Cloud storages and its legal regulation in Czech Republic
Cloud storage is becoming more and more exploited in Czech Republic, especially for financial convenience, usually better data security stored in cloud storage than security that the user can afford on their own servers and of course for the convenience for the user himself. Despite these undisputed benefits, cloud storage is being criticized increasingly. The expansion of cloud storages for wide population was even one of the reasons for adoption of the regulation of EU - The General Data Protection Regulation (“GDPR”), which first reflected coookies, IP addresses or e-mail addresses as part of a demonstrative enumeration of what can be considered as personal data. By using cloud storage, the user will lose his sole control not only over the technical methods of saving and protecting his data, but also over the data themselves.
The user and the provider of the cloud storages in Czech Republic usually enter into an one-sided contract in favor of the provider, in which the provider often limits its liability for damage or other harm caused to users.
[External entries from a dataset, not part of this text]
(** * The gradio website layout: tab selection and the breakpoint store

    A shallow embedding of the two stateful pieces of
    [_layout.svelte.js] (the server-rendered layout and landing page of
    the gradio website):

    - [Demos]: the tabbed demo showcase, a list of tabs and the index
      [current_selection] of the visible one;
    - [MediaQuery]: the store built by [media_query], which mirrors the
      match state of five min-width media queries and notifies its
      subscribers.

    JavaScript objects used as dictionaries are finite maps, arrays are
    lists, and the mutable objects shared between the store and the
    browser (the [MediaQueryList] objects) live in an explicit heap. *)

From Stdlib Require Import ZArith Lia.
From stdpp Require Import base option strings list gmap.

Open Scope Z_scope.

(* ================================================================== *)
(** ** The tab selection model of [Demos] *)
(* ================================================================== *)

Module Demos.

(** The three highlighted code snippets [sketch], [q_a] and [img] are
    long HTML constants; a tab refers to one of them, or holds
    [code: false]. *)
Inductive Snippet := sketch | q_a | img.

Record Tab := {
  title : string;
  code : option Snippet;  (* [false] is [None] *)
  demo : string
}.

(** [let tabs = [ ... ]] *)
Definition tabs : list Tab := [
  {| title := "Sketch Recognition";
     code := Some sketch;
     demo := "gradio/pictionary" |};
  {| title := "Question Answering";
     code := Some q_a;
     demo := "gradio/question-answering" |};
  {| title := "Image Segmentation";
     code := Some img;
     demo := "gradio/Echocardiogram-Segmentation" |};
  {| title := "Time Series Forecasting";
     code := None;
     demo := "gradio/timeseries-forecasting-with-prophet" |};
  {| title := "XGBoost with Explainability";
     code := None;
     demo := "gradio/xgboost-income-prediction-with-explainability" |}
].

(** The state of one [Demos] component: the tab list and
    [current_selection]. *)
Record Model := {
  entries : list Tab;
  current_selection : Z
}.

(** [let current_selection = 0;] over any list of entries. *)
Definition Initialize (ts : list Tab) : Model :=
  {| entries := ts; current_selection := 0 |}.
Such one-sided contracts often give the provider right to dispose of the intellectual property contained in the stored data, or to even issue it to a third party, such provisions on cloud storage contracts are more and more common. The validity of such provisions may be disputed, but users, given the nature of the contract, are not in a position to change them and still conclude the contract.
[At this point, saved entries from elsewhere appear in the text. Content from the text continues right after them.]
(** A field of a class that compiles lies within the raw value. *)
Lemma layout_in_range : 0 <= START <= END /\ END < raw_width c.
Proof.
  destruct c as [fs|fs|fs|fs]; cbn [layout_of compiles raw_width] in *.
  - apply static_assert_16_range.
    exact (find_field_compiles_16 _ _ _ _ Hcompiles Hlayout).
  - apply static_assert_32_range.
    exact (find_field_compiles_32 _ _ _ _ Hcompiles Hlayout).
  - destruct (find_field_with_perms FIELD fs) as [[[s e] p]|] eqn:Hfind;
      [|discriminate]. injection Hlayout as -> ->.
    apply static_assert_16_range.
    exact (find_field_with_perms_compiles_16 _ _ _ _ _ Hcompiles Hfind).
  - destruct (find_field_with_perms FIELD fs) as [[[s e] p]|] eqn:Hfind;
      [|discriminate]. injection Hlayout as -> ->.
    apply static_assert_32_range.
    exact (find_field_with_perms_compiles_32 _ _ _ _ _ Hcompiles Hfind).
Qed.

Variable raw : Z.
Hypothesis Hraw : 0 <= raw < 2 ^ raw_width c.
Hypothesis Hunchecked : with_perms c = false.

(** Per-field access through a class without permissions. *)
Lemma get_unchecked :
  get_ FIELD (mk_register c raw)
  = Some (Ok (to_uint16 (extract_spec raw START END))).
Proof.
  unfold get_.
  destruct c as [fs|fs|fs|fs];
    cbn [class_of register_raw layout_of compiles raw_width with_perms] in *;
    try discriminate; rewrite Hlayout.
  - rewrite (get_spec W16)
      by (assumption || exact (find_field_compiles_16 _ _ _ _ Hcompiles Hlayout)).
    reflexivity.
  - rewrite (get_spec W32)
      by (assumption || exact (find_field_compiles_32 _ _ _ _ Hcompiles Hlayout)).
    reflexivity.
Qed.

Lemma set_unchecked value :
  END - START < 31 ->
  0 <= value < 2 ^ (END - START + 1) ->
  set_ FIELD (mk_register c raw) value
  = Some (Ok (true, mk_register c (inject_spec raw START END value))).
Proof.
  intros Hnarrow Hv. pose proof layout_in_range as Hr. unfold set_.
  destruct c as [fs|fs|fs|fs];
    cbn [class_of register_raw layout_of compiles raw_width with_perms] in *;
    try discriminate; rewrite Hlayout.
  - pose proof (pow2_le (END - START + 1) 16 ltac:(lia)).
    rewrite to_uint16_small by lia.
    rewrite (set_fits W16)
      by (assumption || (cbn [bits]; lia)
          || exact (find_field_compiles_16 _ _ _ _ Hcompiles Hlayout)).
    reflexivity.
  - pose proof (pow2_le (END - START + 1) 32 ltac:(lia)).
    rewrite to_uint32_small by lia.
    rewrite (set_fits W32)
      by (assumption || (cbn [bits]; lia)
          || exact (find_field_compiles_32 _ _ _ _ Hcompiles Hlayout)).
    reflexivity.
Qed.

End DeclaredFields.

(** X13.  Every field of a freshly constructed register, and of a register
    after [clear_register_value], reads 0, whatever its permission. *)
Theorem cleared_register_reads_zero
  (r : register) (FIELD : string) (START END : Z) :
  compiles (class_of r) = true ->
  layout_of FIELD (class_of r) = Some (START, END) ->
  get_ FIELD (construct (class_of r)) = Some (Ok 0) /\
  get_ FIELD (clear_register_value r) = Some (Ok 0).
Proof.
  intros Hc Hl. destruct r as [c raw]. cbn [class_of] in *.
  unfold clear_register_value, construct. cbn [class_of].
  assert (Hzero : get_ FIELD (mk_register c 0) = Some (Ok 0)).
  { assert (H0 : 0 <= 0 < 2 ^ raw_width c)
      by (split; [lia | apply pow2_pos; destruct c; cbn; lia]).
    assert (E0 : to_uint16 (extract_spec 0 START END) = 0)
      by (unfold extract_spec; now rewrite Z.shiftr_0_l, Z.land_0_l).
    destruct (with_perms c) eqn:Hwp.
    - assert (Hp : exists P, perms_of FIELD c = Some P).
      { destruct c as [fs|fs|fs|fs]; cbn in Hwp; try discriminate;
          cbn [layout_of perms_of] in *;
          destruct (find_field_with_perms FIELD fs) as [[[s e] p]|];
          try discriminate; now exists p. }
      destruct Hp as [P Hp]. destruct P.
      + apply (get_denied (mk_register c 0) FIELD NONE Hp). now right.
      + rewrite (get_allowed (mk_register c 0) FIELD READ Hp START END Hc Hl H0) by now left.
        cbn [register_raw]. now rewrite E0.
      + apply (get_denied (mk_register c 0) FIELD WRITE Hp). now left.
      + rewrite (get_allowed (mk_register c 0) FIELD READ_WRITE Hp START END Hc Hl H0)
          by now right.
        cbn [register_raw]. now rewrite E0.
    - rewrite (get_unchecked c FIELD START END Hc Hl 0 H0 Hwp).
      now rewrite E0. }
  split; exact Hzero.
Qed.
A typical one-sided contract is the contract, where the weaker contracting party does not have a real possibility to change the contractual terms and provisions, is in Czech Republic regulated in the provisions of § 1798 et seq. of the Civil Code. The Czech Civil Code contains a rebuttable legal presumption that in case the contract is concluded through a form (sample form contracts), it is considered to be an one-sided contract.
Every cloud storage must have its servers, existing somewhere in the real world. Every real, physical object can be destroyed (whether by the act of vis major, or by another person). In this case, the provider of such storage shall be held liable to all users he is in a contractual relationship with. But such servers might be also distrained upon the provider, for example because of a bankruptcy. In such cases, the users might lose their data completely, and get no compensation at all.
Recent years have shown that more and more companies in Europe are storing and managing their data through cloud providers (41% of all European companies, according to data from 2017). Since the GDPR became effective, this absolute number is rising, as there is a mistaken belief within the company executives, that by using the cloud services the liability of the personal data controller (person obliged to protect and control personal data he/she controls) is retracted. Although it’s the truth, that cloud service providers must ensure that they provide their services in accordance with the GDPR regulation, but that does not release the personal data controller from the obligation to choose the safe cloud service provider, to assure the level of data protection of that provider is sufficient, and to conclude a service contract that shall protect personal data stored on the cloud storage under the GDPR regulation.
As a response to the above-mentioned situation, a coalition of cloud services companies and cloud service providers, working under the name CISPE, was established across European countries. Any cloud service provider that meets the terms of the so-called “CISPE Code” may join this coalition. Services that meet the criteria of CISPE Code are safely in compliance with the GDPR regulation, and its providers can use the “Trust Mark” - a brand of CISPE, that ensures safety of services provided. Cloud companies and providers fulfilling these criteria are published on the CISPE website.